Johannes Ljungberg

Johannes Ljungberg

Assistant Professor

Since 2017 I hold a PhD in history from Lund University and I have divided my engagements equally between research, teaching and editing. I specialize in early modern cultural history of Northern Europe, more precisely within two research fields: (1) early modern religious dissent and (2) early modern notions of privacy.

Since 2020, I hold a full-time position in the research programme at PRIVACY. I have conducted research on the Danish-German free town Altona (1750–1800) and the German university town Helmstedt (1620–1680). I have taken special interest in how people of early modern Europe went about to talk in private, as well as the role of outer doors in protection of notions of privacy. I am currently writing a book which critically discusses how the grand (outdated?) theories of privacy formulated between 1945 and 1965 have been used as both concepts of right and research tools.

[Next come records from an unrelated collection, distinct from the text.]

(* ===== verification/_CoqProject ===== *)
-Q . S2P
Prelude.v
Md5.v
Digest.v
Pearson.v
Sys.v
Mutex.v
LockSpec.v
MutexWin.v
ThreadWin.v
WsaErrno.v
Worker.v
Conn.v
ConnWin.v
Conf.v
ProxyConn.v
Auth.v
Pool.v
Registration.v
Log.v
StateErr.v
Proxyd.v
Service.v
Proxy.v
ProxyRun.v
ProxySystem.v
ProxyLife.v
ProxyClose.v
ProxyProps.v
Daemon.v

Since 2018, I am working on a fully-funded biography of the influential dissenter Johann Conrad Dippel (1673–1734), with special attention to his stay and impact in Sweden. This project has triggered an increasing interest for generational aspects of religious dissent in the 18th century. For this project, I am working with new media opportunities for three succeeding generations of Nordic dissenters: expanding epistolary networks, collections of hand-copied manuscripts, and the far-reaching freedoms of print.

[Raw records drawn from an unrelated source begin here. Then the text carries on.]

(** ** Properties *)

(** C24. Work whose [worker_wake] succeeded is performed: in every reachable
    state with such work outstanding, also after a [worker_join], the worker's
    thread exists and is not asleep, and the next thing it does when it gets the
    lock is to call the work function. *)
Theorem worker_wake_performed periodic w :
  wsteps periodic false winit w -> pending w = true ->
  runnable (pc w) = true /\ (exists w', tstep periodic w w') /\
  forall w', tstep periodic w w' ->
    pc w' = WWork /\ works w' = S (works w) /\ pending w' = false.
Proof.
  intros Hr Hp. apply winv_reachable in Hr. unfold winv in Hr.
  destruct w as [s p wk pe wa]; simpl in *. subst pe.
  split_and!.
  - by destruct s, p as [| | |[]|].
  - destruct s, p as [| | |[]|]; try discriminate Hr;
      eexists; first [by apply T_begin|by apply T_work_done|by eapply T_wait_return].
  - intros w' Hs. inversion Hs as [w Hw|w Hw|w b Hw]; simpl in *; subst;
      destruct s; try discriminate Hr; try (destruct b; discriminate Hr);
      by destruct periodic.
Qed.

Lemma worker_wake_performed_witness :
  exists w, wsteps false false winit w /\ st w = WORKER_STOPPING_AFTER_WORK /\ pending w = true /\
    runnable (pc w) = true.
Proof.
  assert (Hr : wsteps false false winit (mkW WORKER_STOPPING_AFTER_WORK WStart 0 true None)).
  { unfold wsteps. eapply rtc_l; [right; apply C_start; reflexivity|].
    eapply rtc_l; [right; eapply C_wake; reflexivity|]. cbn.
    eapply rtc_l; [right; eapply C_join; reflexivity|]. apply rtc_refl. }
  eexists. split; [exact Hr|]. split; [reflexivity|]. split; [reflexivity|].
  apply (worker_wake_performed false _ Hr eq_refl).
Defined.

(** A client blocked in [worker_wait_idle] is not forgotten: while it sleeps
    unsignalled, the worker is busy or about to be and its thread runs on its
    own, and whatever ends that (going idle, or a [worker_join]) signals it. *)
Theorem worker_wait_idle_signalled periodic w :
  wsteps periodic false winit w -> waiter w = Some false ->
  (st w = WORKER_BUSY \/ st w = WORKER_SIGNALED) /\ runnable (pc w) = true /\
  forall w', tstep periodic w w' \/ cstep false w w' ->
    waiter w' = Some true \/
    (waiter w' = Some false /\ (st w' = WORKER_BUSY \/ st w' = WORKER_SIGNALED)).
Proof.
  intros Hr Hw. apply winv_reachable in Hr. unfold winv in Hr.
  assert (Hst : (st w = WORKER_BUSY \/ st w = WORKER_SIGNALED) /\ runnable (pc w) = true).
  { destruct w as [s p wk pe wa]; simpl in *. subst wa.
    destruct s, p as [| | |[]|], pe; try discriminate Hr; auto. }
  destruct Hst as [Hst Hrun]. split; [done|]. split; [done|]. intros w' Hs.
  assert (Hi : winv w') by (by eapply winv_step).
  assert (Hsome : waiter w' <> None).
  { destruct Hs as [Ht|Hc]; [destruct Ht|destruct Hc]; simpl; try (rewrite Hw; done); try naive_solver;
      unfold run_worker; destruct (worker_loop _); simpl; case_decide; by rewrite Hw. }
  destruct w' as [s p wk pe [[]|]]; simpl in *; [by left|right|done].
  split; [done|]. unfold winv in Hi. simpl in Hi.
  destruct s, p as [| | |[]|], pe; try discriminate Hi; auto.
Qed.

Lemma worker_wait_idle_signalled_witness :
  exists w, wsteps false false winit w /\ waiter w = Some false /\ runnable (pc w) = true.
Proof.
  assert (Hr : wsteps false false winit (mkW WORKER_SIGNALED WStart 0 true (Some false))).
  { unfold wsteps. eapply rtc_l; [right; apply C_start; reflexivity|].
    eapply rtc_l; [right; eapply C_wake; reflexivity|]. cbn.
    eapply rtc_l; [right; eapply C_wait_idle; [left|]; reflexivity|]. apply rtc_refl. }
  eexists. split; [exact Hr|]. split; [reflexivity|].
  apply (worker_wait_idle_signalled false _ Hr eq_refl).
Defined.

(** [worker_start] sets the state before it creates the thread and leaves it
    when that fails: afterwards [worker_wake] reports success although no thread
    exists, and no sequence of calls ever brings a thread into being again. *)
Theorem worker_start_failure_stuck periodic :
  exists w, wsteps periodic true winit w /\ pc w = WNone /\ pending w = true /\
    forall w', wsteps periodic true w w' -> pc w' = WNone /\ works w' = 0%nat.
Proof.
  exists (mkW WORKER_SIGNALED WNone 0 true None). split.
  { unfold wsteps. eapply rtc_l; [right; by apply C_start_fails|].
    eapply rtc_l; [right; by eapply C_wake|]. apply rtc_refl. }
  split; [done|]. split; [done|]. intros w' Hr. unfold wsteps in Hr.
  assert (Hinv : st w' <> WORKER_STOPPED /\ pc w' = WNone /\ works w' = 0%nat); [|tauto].
  remember (mkW WORKER_SIGNALED WNone 0 true None) as w0 eqn:Hw0.
  assert (H0 : st w0 <> WORKER_STOPPED /\ pc w0 = WNone /\ works w0 = 0%nat) by (by subst).
  clear Hw0. induction Hr as [|x y z Hs _ IH]; [done|]. apply IH. destruct H0 as (H1 & H2 & H3).
  destruct Hs as [Ht|Hc]; [destruct Ht; congruence|].
  destruct Hc as [w|w|w r s b Hs|w s b Hs|w|w|w]; simpl; try done; rewrite H2; split_and!; try done;
    unfold wake_state, join_state in Hs; destruct (st w); simpl in Hs; congruence.
Qed.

Since 2020 I am the editor-in-chief of the multidisciplinary journal 1700-tal: Nordic Journal for Eighteenth-Century Studies, and since 2022, the assistant editor-in-chief of Scandia: Journal for Historical Studies. I am the editor of the volumes Tracing Private Conversations in Early Modern Europe. Talking in Everyday Life (Palgrave Macmillan, 17 Jan. 2024), Religious Enlightenment in the Nordic countries: Reason and Orthodoxy (Manchester University Press, 2023), Samvete i Sverige. Om frihet och lydnad från medeltiden till idag (Nordic Academic Press, 2021), and Cultures in Conflict: Religion, History and Gender in Northern Europe, c. 1800–2000 (Peter Lang, 2021).